# [Data to examine]
(** What a row of a table does to the collection. *)
Lemma table_row_number st row st' :
  table_row st row = Ok st' →
  items_seen st ⊆ items_seen st'
  ∧ match row_number row with
    | None => inspection_items st' = inspection_items st
    | Some n =>
        n ∈ items_seen st'
        ∧ if decide (n ∈ items_seen st)
          then inspection_items st' = inspection_items st
          else ∃ item, item_number item = n
                       ∧ inspection_items st' = inspection_items st ++ [item]
    end.
Proof.
  unfold table_row, row_number.
  destruct row as [|first [|second others]];
    try (intros [= <-]; split; [set_solver|done]).
  destruct (Py.otruthy first); simpl;
    [|intros [= <-]; split; [set_solver|done]].
  destruct (Re.rmatch cell_number_pattern _) as [m|] eqn:Hm.
  2: { rewrite bool_decide_false by (by intros [? ?]).
       intros [= <-]. split; [set_solver|done]. }
  rewrite (bool_decide_true (is_Some (Some m))) by eauto.
  destruct (table_split_comment second) as [desc cmt].
  intros (d & _ & H)%bind_Ok.
  destruct (strip_status d) as [d' found].
  apply bind_Ok in H as (sts & _ & H).
  set (num := Py.strip (default "" first)) in *.
  destruct (decide (num ∈ items_seen st)) as [Hin|Hin].
  - rewrite (bool_decide_true _ Hin) in H. injection H as <-. simpl.
    split; [set_solver|done].
  - rewrite (bool_decide_false _ Hin) in H. injection H as <-. simpl.
    split; [set_solver|]. split; [set_solver|].
    by eexists (MkItem _ _ _ _).
Qed.

Lemma table_rows_seen rows : ∀ st st',
  for_each table_row st rows = Ok st' →
  items_seen st ⊆ items_seen st'
  ∧ ∀ row n, row ∈ rows → row_number row = Some n → n ∈ items_seen st'.
Proof.
  induction rows as [|r rows IH]; intros st st'; cbn [for_each].
  - intros [= <-]. split; [done|]. intros row n Hrow.
    by apply elem_of_nil in Hrow.
  - intros (st1 & H1 & H2)%bind_Ok.
    apply table_row_number in H1 as [Hsub1 Hr].
    destruct (IH _ _ H2) as [Hsub2 Hall].
    split; [set_solver|].
    intros row n [->|Hrow]%elem_of_cons Hn; [|by eapply Hall].
    rewrite Hn in Hr. destruct Hr as [Hin _]. set_solver.
Qed.

Lemma table_rows_wf rows : ∀ st st',
  wf st → for_each table_row st rows = Ok st' → wf st'.
Proof.
  intros st st' Hwf. apply (for_each_inv wf); [|done].
  intros s row s' Hs Hrow.
  by destruct (table_row_step s s row s' [] Hs (recovered_refl _) Hrow).
Qed.

Lemma flush_prefix st :
  inspection_items st `prefix_of` inspection_items (flush st).
Proof. rewrite flush_items. by eexists. Qed.

(** The two passes of a run that returns. *)
Lemma extract_passes pdf items :
  extract_inspection_table pdf = Ok items →
  ∃ st1 st2,
    for_each text_line initial_state (text_lines pdf) = Ok st1 ∧ wf st1
    ∧ numbers (inspection_items st1) ++ pending st1
      = first_seen (text_lines pdf)
    ∧ for_each table_row st1 (all_rows pdf) = Ok st2 ∧ wf st2
    ∧ items = inspection_items (flush st2).
Proof.
  unfold extract_inspection_table. rewrite text_pass_flat.
  destruct (text_lines_ok (text_lines pdf) initial_state [] wf_initial eq_refl)
    as (st1 & -> & Hwf1 & Hv1). simpl. rewrite table_pass_flat.
  intros (st2 & Hst2 & [= <-])%bind_Ok.
  exists st1, st2. repeat (split; [done|]).
  split; [by eapply table_rows_wf|done].
Qed.



(** ** An item committed when it is opened *)

Lemma item_number_later_line num e line :
  item_number (later_line num e line) = item_number e.
Proof.
  unfold later_line.
  destruct (parsed line) as [[[[n d] c] s]|]; [|done].
  by destruct (decide (n = num)).
Qed.

(** A committed entry stays where it is, and a line changes it as
    [later_line] says. *)
Lemma entry_kept_by_line k num e st line :
  wf st → inspection_items st !! k = Some e → item_number e = num →
  ∃ st', text_line st line = Ok st' ∧ wf st'
         ∧ inspection_items st' !! k = Some (later_line num e line).
Proof.
  intros Hwf Hk He.
  destruct (text_line_items st line Hwf) as (st' & Hst' & Hwf' & Hitems).
  exists st'. split; [done|]. split; [done|].
  assert (Hkf : inspection_items (flush st) !! k = Some e).
  { rewrite flush_items. by apply lookup_app_l_Some. }
  unfold later_line.
  destruct (parsed line) as [[[[n d] c] s]|]; [|by rewrite Hitems].
  destruct Hitems as [_ Hitems].
  destruct (decide (n ∈ items_seen (flush st))) as [Hin|Hin].
  - rewrite Hitems, list_lookup_fmap, Hkf. simpl. unfold update_entry.
    rewrite He. destruct (decide (n = num)) as [->|Hne].
    + by rewrite decide_True.
    + by rewrite decide_False.
  - assert (Hne : n ≠ num).
    { intros ->. apply Hin, (wf_seen _ (flush_wf _ Hwf)).
      apply list_elem_of_fmap. exists e. split; [done|].
      by eapply list_elem_of_lookup_2. }
    rewrite decide_False by done. rewrite Hitems.
    by apply lookup_app_l_Some.
Qed.

Lemma entry_kept_by_lines k num lines : ∀ e st,
  wf st → inspection_items st !! k = Some e → item_number e = num →
  ∃ st', for_each text_line st lines = Ok st' ∧ wf st'
         ∧ inspection_items st' !! k = Some (foldl (later_line num) e lines).
Proof.
  induction lines as [|line lines IH]; intros e st Hwf Hk He;
    cbn [for_each foldl].
  - eauto.
  - destruct (entry_kept_by_line k num e st line Hwf Hk He)
      as (st1 & -> & Hwf1 & Hk1). simpl.
    apply IH; [done|done|]. by rewrite item_number_later_line.
Qed.

(** Lines that open no item leave the collection as it is. *)
Lemma lines_without_number lines : ∀ st,
  wf st → Forall (λ l, parsed l = None) lines →
  ∃ st', for_each text_line st lines = Ok st' ∧ wf st'
         ∧ inspection_items st' = inspection_items st.
Proof.
  induction lines as [|line lines IH]; intros st Hwf Hall; cbn [for_each].
  - eauto.
  - apply Forall_cons in Hall as [Hl Hall].
    destruct (text_line_items st line Hwf) as (st1 & -> & Hwf1 & Hitems).
    rewrite Hl in Hitems. simpl.
    destruct (IH st1 Hwf1 Hall) as (st' & -> & Hwf' & Hi).
    exists st'. by rewrite Hi.
Qed.

(** The table pass only appends. *)
Lemma table_rows_prefix rows : ∀ st st',
  for_each table_row st rows = Ok st' →
  inspection_items st `prefix_of` inspection_items st'.
Proof.
  induction rows as [|row rows IH]; intros st st'; cbn [for_each].
  - by intros [= <-].
  - intros (st1 & H1 & H2)%bind_Ok.
    etrans; [|by apply IH].
    apply table_row_number in H1 as [_ H1].
    destruct (row_number row) as [n|]; [|by rewrite H1].
    destruct H1 as [_ H1].
    destruct (decide (n ∈ items_seen st)); [by rewrite H1|].
    destruct H1 as (item & _ & ->). by eexists.
Qed.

# [What to do]
Would you retype all of the data exactly as shown?

# [Result of this task]
(** What a row of a table does to the collection. *)
Lemma table_row_number st row st' :
  table_row st row = Ok st' →
  items_seen st ⊆ items_seen st'
  ∧ match row_number row with
    | None => inspection_items st' = inspection_items st
    | Some n =>
        n ∈ items_seen st'
        ∧ if decide (n ∈ items_seen st)
          then inspection_items st' = inspection_items st
          else ∃ item, item_number item = n
                       ∧ inspection_items st' = inspection_items st ++ [item]
    end.
Proof.
  unfold table_row, row_number.
  destruct row as [|first [|second others]];
    try (intros [= <-]; split; [set_solver|done]).
  destruct (Py.otruthy first); simpl;
    [|intros [= <-]; split; [set_solver|done]].
  destruct (Re.rmatch cell_number_pattern _) as [m|] eqn:Hm.
  2: { rewrite bool_decide_false by (by intros [? ?]).
       intros [= <-]. split; [set_solver|done]. }
  rewrite (bool_decide_true (is_Some (Some m))) by eauto.
  destruct (table_split_comment second) as [desc cmt].
  intros (d & _ & H)%bind_Ok.
  destruct (strip_status d) as [d' found].
  apply bind_Ok in H as (sts & _ & H).
  set (num := Py.strip (default "" first)) in *.
  destruct (decide (num ∈ items_seen st)) as [Hin|Hin].
  - rewrite (bool_decide_true _ Hin) in H. injection H as <-. simpl.
    split; [set_solver|done].
  - rewrite (bool_decide_false _ Hin) in H. injection H as <-. simpl.
    split; [set_solver|]. split; [set_solver|].
    by eexists (MkItem _ _ _ _).
Qed.

Lemma table_rows_seen rows : ∀ st st',
  for_each table_row st rows = Ok st' →
  items_seen st ⊆ items_seen st'
  ∧ ∀ row n, row ∈ rows → row_number row = Some n → n ∈ items_seen st'.
Proof.
  induction rows as [|r rows IH]; intros st st'; cbn [for_each].
  - intros [= <-]. split; [done|]. intros row n Hrow.
    by apply elem_of_nil in Hrow.
  - intros (st1 & H1 & H2)%bind_Ok.
    apply table_row_number in H1 as [Hsub1 Hr].
    destruct (IH _ _ H2) as [Hsub2 Hall].
    split; [set_solver|].
    intros row n [->|Hrow]%elem_of_cons Hn; [|by eapply Hall].
    rewrite Hn in Hr. destruct Hr as [Hin _]. set_solver.
Qed.

Lemma table_rows_wf rows : ∀ st st',
  wf st → for_each table_row st rows = Ok st' → wf st'.
Proof.
  intros st st' Hwf. apply (for_each_inv wf); [|done].
  intros s row s' Hs Hrow.
  by destruct (table_row_step s s row s' [] Hs (recovered_refl _) Hrow).
Qed.

Lemma flush_prefix st :
  inspection_items st `prefix_of` inspection_items (flush st).
Proof. rewrite flush_items. by eexists. Qed.

(** The two passes of a run that returns. *)
Lemma extract_passes pdf items :
  extract_inspection_table pdf = Ok items →
  ∃ st1 st2,
    for_each text_line initial_state (text_lines pdf) = Ok st1 ∧ wf st1
    ∧ numbers (inspection_items st1) ++ pending st1
      = first_seen (text_lines pdf)
    ∧ for_each table_row st1 (all_rows pdf) = Ok st2 ∧ wf st2
    ∧ items = inspection_items (flush st2).
Proof.
  unfold extract_inspection_table. rewrite text_pass_flat.
  destruct (text_lines_ok (text_lines pdf) initial_state [] wf_initial eq_refl)
    as (st1 & -> & Hwf1 & Hv1). simpl. rewrite table_pass_flat.
  intros (st2 & Hst2 & [= <-])%bind_Ok.
  exists st1, st2. repeat (split; [done|]).
  split; [by eapply table_rows_wf|done].
Qed.



(** ** An item committed when it is opened *)

Lemma item_number_later_line num e line :
  item_number (later_line num e line) = item_number e.
Proof.
  unfold later_line.
  destruct (parsed line) as [[[[n d] c] s]|]; [|done].
  by destruct (decide (n = num)).
Qed.

(** A committed entry stays where it is, and a line changes it as
    [later_line] says. *)
Lemma entry_kept_by_line k num e st line :
  wf st → inspection_items st !! k = Some e → item_number e = num →
  ∃ st', text_line st line = Ok st' ∧ wf st'
         ∧ inspection_items st' !! k = Some (later_line num e line).
Proof.
  intros Hwf Hk He.
  destruct (text_line_items st line Hwf) as (st' & Hst' & Hwf' & Hitems).
  exists st'. split; [done|]. split; [done|].
  assert (Hkf : inspection_items (flush st) !! k = Some e).
  { rewrite flush_items. by apply lookup_app_l_Some. }
  unfold later_line.
  destruct (parsed line) as [[[[n d] c] s]|]; [|by rewrite Hitems].
  destruct Hitems as [_ Hitems].
  destruct (decide (n ∈ items_seen (flush st))) as [Hin|Hin].
  - rewrite Hitems, list_lookup_fmap, Hkf. simpl. unfold update_entry.
    rewrite He. destruct (decide (n = num)) as [->|Hne].
    + by rewrite decide_True.
    + by rewrite decide_False.
  - assert (Hne : n ≠ num).
    { intros ->. apply Hin, (wf_seen _ (flush_wf _ Hwf)).
      apply list_elem_of_fmap. exists e. split; [done|].
      by eapply list_elem_of_lookup_2. }
    rewrite decide_False by done. rewrite Hitems.
    by apply lookup_app_l_Some.
Qed.

Lemma entry_kept_by_lines k num lines : ∀ e st,
  wf st → inspection_items st !! k = Some e → item_number e = num →
  ∃ st', for_each text_line st lines = Ok st' ∧ wf st'
         ∧ inspection_items st' !! k = Some (foldl (later_line num) e lines).
Proof.
  induction lines as [|line lines IH]; intros e st Hwf Hk He;
    cbn [for_each foldl].
  - eauto.
  - destruct (entry_kept_by_line k num e st line Hwf Hk He)
      as (st1 & -> & Hwf1 & Hk1). simpl.
    apply IH; [done|done|]. by rewrite item_number_later_line.
Qed.

(** Lines that open no item leave the collection as it is. *)
Lemma lines_without_number lines : ∀ st,
  wf st → Forall (λ l, parsed l = None) lines →
  ∃ st', for_each text_line st lines = Ok st' ∧ wf st'
         ∧ inspection_items st' = inspection_items st.
Proof.
  induction lines as [|line lines IH]; intros st Hwf Hall; cbn [for_each].
  - eauto.
  - apply Forall_cons in Hall as [Hl Hall].
    destruct (text_line_items st line Hwf) as (st1 & -> & Hwf1 & Hitems).
    rewrite Hl in Hitems. simpl.
    destruct (IH st1 Hwf1 Hall) as (st' & -> & Hwf' & Hi).
    exists st'. by rewrite Hi.
Qed.

(** The table pass only appends. *)
Lemma table_rows_prefix rows : ∀ st st',
  for_each table_row st rows = Ok st' →
  inspection_items st `prefix_of` inspection_items st'.
Proof.
  induction rows as [|row rows IH]; intros st st'; cbn [for_each].
  - by intros [= <-].
  - intros (st1 & H1 & H2)%bind_Ok.
    etrans; [|by apply IH].
    apply table_row_number in H1 as [_ H1].
    destruct (row_number row) as [n|]; [|by rewrite H1].
    destruct H1 as [_ H1].
    destruct (decide (n ∈ items_seen st)); [by rewrite H1|].
    destruct H1 as (item & _ & ->). by eexists.
Qed.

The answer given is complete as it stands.